The NRSA said the Region recorded 571 road crashes, mainly caused by commercial vehicles between January and October this year as compared to 530 over the same period in 2020, representing a 7.7 per cent increase.
However, persons who died from the accidents fell to 193 from 208, representing a 7.3 per cent decline.
Ms Linda Affotey-Annang, the Regional Director of NRSA, disclosed this to the Ghana News Agency in Cape Coast on Friday.
She expressed worry that despite the relentless campaigns against road indiscipline in the region, road accidents increased from 768 from last year to 826, resenting a 7.8 per cent increase.

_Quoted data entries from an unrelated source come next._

(** The day before a date is a date, one ordinal earlier; only 0001-01-01
    has none. *)
Lemma minus_one_day_spec t :
  Date.valid (Date.year t) (Date.month t) (Date.day t) = true ->
  (2 <= Date.year t)%Z ->
  exists t',
    Date.minus_one_day t = Ok t'
    /\ Date.valid (Date.year t') (Date.month t') (Date.day t') = true
    /\ Date.toordinal t' = (Date.toordinal t - 1)%Z
    /\ (1 <= Date.year t')%Z.
Proof.
  destruct t as [y m d]. cbn [Date.year Date.month Date.day].
  intros Hv Hy. pose proof (valid_bounds _ _ _ Hv) as (By & Bm & Bd).
  unfold Date.valid in Hv. rewrite !andb_true_iff, !Z.leb_le in Hv.
  destruct Hv as (_ & Hd).
  unfold Date.minus_one_day. cbn [Date.year Date.month Date.day].
  destruct (Z.ltb_spec 1 d) as [Hd1|Hd1].
  - eexists. split; [reflexivity|]. cbn [Date.year Date.month Date.day].
    repeat split; [|unfold Date.toordinal; cbn; lia | lia].
    unfold Date.valid. rewrite !andb_true_iff, !Z.leb_le. lia.
  - assert (d = 1%Z) by lia. subst d.
    destruct (Z.ltb_spec 1 m) as [Hm1|Hm1].
    + eexists. split; [reflexivity|]. cbn [Date.year Date.month Date.day].
      repeat split; [| |lia].
      * unfold Date.valid. rewrite !andb_true_iff, !Z.leb_le.
        assert (28 <= Date.days_in_month y (m - 1))%Z.
        { unfold Date.days_in_month.
          repeat match goal with |- context [if ?b then _ else _] => destruct b end; lia. }
        lia.
      * unfold Date.toordinal. cbn [Date.year Date.month Date.day].
        rewrite (days_before_month_step y m) by lia. lia.
    + assert (m = 1%Z) by lia. subst m.
      destruct (Z.ltb_spec 1 y) as [Hy1|Hy1]; [|lia].
      eexists. split; [reflexivity|]. cbn [Date.year Date.month Date.day].
      repeat split; [| |lia].
      * unfold Date.valid. rewrite !andb_true_iff, !Z.leb_le.
        change (Date.days_in_month (y - 1) 12) with 31%Z. lia.
      * unfold Date.toordinal. cbn [Date.year Date.month Date.day].
        assert (E12 : Date.days_before_month (y - 1) 12
                      = (334 + if Date.is_leap (y - 1) then 1 else 0)%Z)
          by (unfold Date.days_before_month; destruct (Date.is_leap (y - 1));
              reflexivity).
        assert (E1 : Date.days_before_month y 1 = 0%Z)
          by (unfold Date.days_before_month; destruct (Date.is_leap y);
              reflexivity).
        rewrite E12, E1. unfold Date.days_before_year, Date.is_leap.
        destruct ((y - 1) mod 4 =? 0)%Z eqn:E4;
          destruct ((y - 1) mod 100 =? 0)%Z eqn:E100;
          destruct ((y - 1) mod 400 =? 0)%Z eqn:E400;
          cbn [andb orb negb];
          rewrite ?Z.eqb_eq, ?Z.eqb_neq in *;
          Z.to_euclidean_division_equations; lia.
Qed.

(** ** Start bookmark and end date *)

Lemma truthy_pad4 y rest : truthy (Some (Date.pad4 y +:+ rest)) = true.
Proof. reflexivity. Qed.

Though the number of vehicles involved in the accidents decreased to 1,234 from 1,245, the number of private vehicles increased from 411 to 430.
On pedestrian knockdown, the figure rose from 174 to 205, of which 66 were killed while 139 had various degrees of injuries, a phenomenon she described as ‘unacceptable’ saying, pedestrians were vulnerable road users who needed to be protected.
Among others, Ms Afotey-Annan mentioned speeding, the use of drugs, driving tired, wrongful overtaking, inexperienced drivers at the wheels and general disregard for road regulations among the leading causes of road accidents.
She also identified inattentive or distractive driving as a factor that needed attention.
“They usually have earphones on, while others intermittently change music being played or watch the sights and scenes along the road and so on.
Such activities usually lead to loss of control of the vehicle, causing accidents in most cases,” she noted.
To reduce the rate of road accidents and its debilitating effects as Christmas approaches, Ms Afotey-Annan advised drivers to adhere strictly to road signs and regulations to “keep them alive for themselves and their families.”
She asked passengers to speak up when drivers or other road users disregard road safety regulations and appealed to pedestrians to use the crossing signs and footbridges, where they were available, to cross the roads safely.
Taking stock of this year’s activities, Ms Affottey-Annang said despite the COVID-19 pandemic, the Authority in the Region had undertaken a series of road safety educational campaigns at accident-prone areas and in the communities.
Going forward, she said, the NRSA would deploy personnel in collaboration with stakeholders such as the DVLA, Police MTTD and GPRTU, among others to ensure compliance with road safety regulations and behavioural change, especially among drivers.
“All and sundry must play their respective roles to reduce road crashes because, road safety is a shared responsibility,” she appealed.